Selective chromatid segregation mechanism invoked for the human congenital mirror hand movement disorder development by RAD51 mutations: a hypothesis.

Abstract

The vertebrate body plan externally is largely symmetrical across the midline but internal organs develop asymmetrically. The biological basis of asymmetric organ development has been investigated extensively for years, although the proposed mechanisms remain controversial. By comparison, the biological origin of external organs symmetry has not been extensively investigated. Bimanual hand control is one such external organs symmetry allowing independent motor control movements of both hands to a person. This gap in our knowledge is illustrated by the recent reports of heterozygous rad51 mutations causing mysterious symptoms of congenital mirror hand movement disorder (MM) in humans with 50% penetrance by an unknown mechanism.
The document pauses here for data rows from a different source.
(* ===== verification/GoPath.v ===== *)
(** * The functions of [path/filepath] the program uses, on Unix

    A path is taken apart at its slashes ([Split]); [Clean] drops empty and "."
    elements and resolves "..". *)

From Stdlib Require Import Ascii.
From S2P Require Import Prelude GoStrings.

#[local] Arguments String.append : simpl nomatch.

(** One element of the path against the ones kept so far, last first. *)
Definition path_step (rooted : bool) (out : list string) (c : string) : list string :=
  if decide (c = "" ∨ c = ".") then out
  else if decide (c = "..") then
    match out with
    | x :: out' => if decide (x = "..") then ".." :: out else out'
    | [] => if rooted then [] else [".."]
    end
  else c :: out.

Definition Clean (path : string) : string :=
  if decide (path = "") then "."
  else
    let rooted := HasPrefix path "/" in
    let comps := rev (foldl (path_step rooted) [] (Split path "/")) in
    if rooted then "/" +:+ Join comps "/"
    else match comps with [] => "." | _ => Join comps "/" end.

(** The text up to and including the last slash. *)
Definition dir_text (path : string) : string :=
  match removelast (Split path "/") with
  | [] => ""
  | comps => Join comps "/" +:+ "/"
  end.

Definition Dir (path : string) : string := Clean (dir_text path).

Fixpoint strip_empty (rcomps : list string) : list string :=
  match rcomps with
  | "" :: rest => strip_empty rest
  | _ => rcomps
  end.

Definition Base (path : string) : string :=
  if decide (path = "") then "."
  else match strip_empty (rev (Split path "/")) with
       | [] => "/"
       | c :: _ => c
       end.

(** [filepath.Join(a, b)] *)
Definition JoinPath (a b : string) : string :=
  if decide (a = "") then (if decide (b = "") then "" else Clean b)
  else Clean (a +:+ "/" +:+ b).

(** ** Absolute paths of ordinary names *)

Definition plain_name (c : string) : Prop := c ≠ "" ∧ c ≠ "." ∧ c ≠ ".." ∧ Cut c "/" = None.

Definition absolute (comps : list string) : string := "/" +:+ Join comps "/".

Lemma path_steps_plain rooted comps : ∀ out,
  Forall plain_name comps → foldl (path_step rooted) out comps = rev comps ++ out.
Proof.
  induction comps as [|c comps IH]; intros out; [done|]. intros [(H1&H2&H3&_) Hall]%Forall_cons. simpl.
  rewrite IH by done. unfold path_step. rewrite decide_False by tauto. rewrite decide_False by done.
  by rewrite <-app_assoc.
Qed.

Lemma Split_absolute comps :
  comps ≠ [] → Forall plain_name comps → Split (absolute comps) "/" = "" :: comps.
Proof.
  intros Hne Hall. unfold absolute. change ("/" +:+ Join comps "/") with ("" +:+ "/" +:+ Join comps "/").
  rewrite <-Join_cons by done. apply Split_Join_byte; [done|]. constructor; [done|].
  eapply Forall_impl; [exact Hall|]. by intros c (_&_&_&?).
Qed.

Lemma Join_snoc_slash comps : comps ≠ [] → Join comps "/" +:+ "/" = Join (comps ++ [""]) "/".
Proof.
  induction comps as [|c comps IH]; [done|]. intros _. destruct comps as [|c' comps]; [done|].
  rewrite Join_cons, str_app_assoc, str_app_assoc, IH by done.
  change ((c :: c' :: comps) ++ [""]) with (c :: ((c' :: comps) ++ [""])). by rewrite Join_cons.
Qed.

(** A cleaned absolute path, possibly with slashes at the end. *)
Lemma Clean_absolute comps tl :
  comps ≠ [] → Forall plain_name comps → (tl = [] ∨ tl = [""]) →
  Clean ("/" +:+ Join (comps ++ tl) "/") = absolute comps.
Proof.
  intros Hne Hall Htl. unfold Clean. rewrite decide_False by done.
  rewrite HasPrefix_app.
  change ("/" +:+ Join (comps ++ tl) "/") with ("" +:+ "/" +:+ Join (comps ++ tl) "/").
  rewrite <-Join_cons by (by destruct comps). rewrite Split_Join_byte; [|done|].
  - cbn [foldl]. change (path_step true [] "") with ([] : list string).
    rewrite foldl_app, (path_steps_plain true comps []), app_nil_r by exact Hall.
    assert (foldl (path_step true) (rev comps) tl = rev comps) as ->; [by destruct Htl as [->| ->]|].
    by rewrite rev_involutive.
  - constructor; [done|]. apply Forall_app. split; [|by destruct Htl as [->| ->]; repeat constructor].
    eapply Forall_impl; [exact Hall|]. by intros c (_&_&_&?).
Qed.

Lemma Dir_absolute comps c :
  Forall plain_name (comps ++ [c]) →
  Dir (absolute (comps ++ [c])) = if decide (comps = []) then "/" else absolute comps.
Proof.
  intros Hall. unfold Dir, dir_text. rewrite Split_absolute by (done || by destruct comps).
  change ("" :: comps ++ [c]) with (("" :: comps) ++ [c]). rewrite removelast_last. simpl.
  apply Forall_app in Hall as [Hall _]. case_decide as Hc; [by rewrite Hc|].
  destruct comps as [|c' comps]; [done|].
  change (String "/" (Join (c' :: comps) "/") +:+ "/") with ("/" +:+ (Join (c' :: comps) "/" +:+ "/")).
  rewrite Join_snoc_slash by done. apply Clean_absolute; auto.
Qed.

Lemma Base_absolute comps c :
  Forall plain_name (comps ++ [c]) → Base (absolute (comps ++ [c])) = c.
Proof.
  intros Hall. unfold Base. rewrite decide_False by done. rewrite Split_absolute by (done || by destruct comps).
  simpl. rewrite rev_app_distr. simpl. apply Forall_app in Hall as [_ [(Hc&_) _]%Forall_cons].
  by destruct c.
Qed.

(** The parent and the name of a directory lead back to it. *)
Lemma JoinPath_Dir_Base comps :
  comps ≠ [] → Forall plain_name comps →
  JoinPath (Dir (absolute comps)) (Base (absolute comps)) = absolute comps.
Proof.
  intros Hne Hall. destruct (exists_last Hne) as (init&c&->).
  rewrite Dir_absolute, Base_absolute by done. destruct (decide (init = [])) as [Hi|Hi]; unfold JoinPath.
  - subst init. rewrite decide_False by done. simpl in Hall. unfold Clean. rewrite decide_False by done.
    rewrite HasPrefix_app. change ("/" +:+ "/" +:+ c) with (Join ["" ; ""; c] "/").
    apply Forall_cons in Hall as [Hc _]. rewrite Split_Join_byte; [|done|].
    + cbn [foldl]. change (path_step true (path_step true [] "") "") with ([] : list string).
      destruct Hc as (H1&H2&H3&_). unfold path_step. rewrite decide_False by tauto.
      by rewrite decide_False.
    + constructor; [done|]. constructor; [done|]. constructor; [apply Hc|done].
  - rewrite decide_False by done. unfold absolute. rewrite str_app_assoc.
    assert (Join init "/" +:+ "/" +:+ c = Join (init ++ [c]) "/") as ->.
    { clear -Hi. induction init as [|x init IH]; [done|]. destruct init as [|y init]; [done|].
      rewrite Join_cons, !str_app_assoc, IH by done.
      change ((x :: y :: init) ++ [c]) with (x :: ((y :: init) ++ [c])). by rewrite Join_cons. }
    rewrite <-(app_nil_r (init ++ [c])) at 1. apply Clean_absolute; auto.
Qed.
The analysis of mutations that vary symmetry or asymmetry could be exploited to decipher the mechanisms of laterality development. Here I present a hypothesis for explaining 50% penetrance of the rad51 mutation. The MM's origin is explained with the Somatic Strand-specific Imprinting and selective sister chromatid Segregation (SSIS) hypothesis proposed originally as the mechanism of asymmetric cell division to promote visceral organs body plan laterality development in vertebrates. By hypothesis, random sister chromatid segregation in mitosis occurs for a specific chromosome due to rad51/RAD51 constitution causing MM disorder development in 50% of subjects.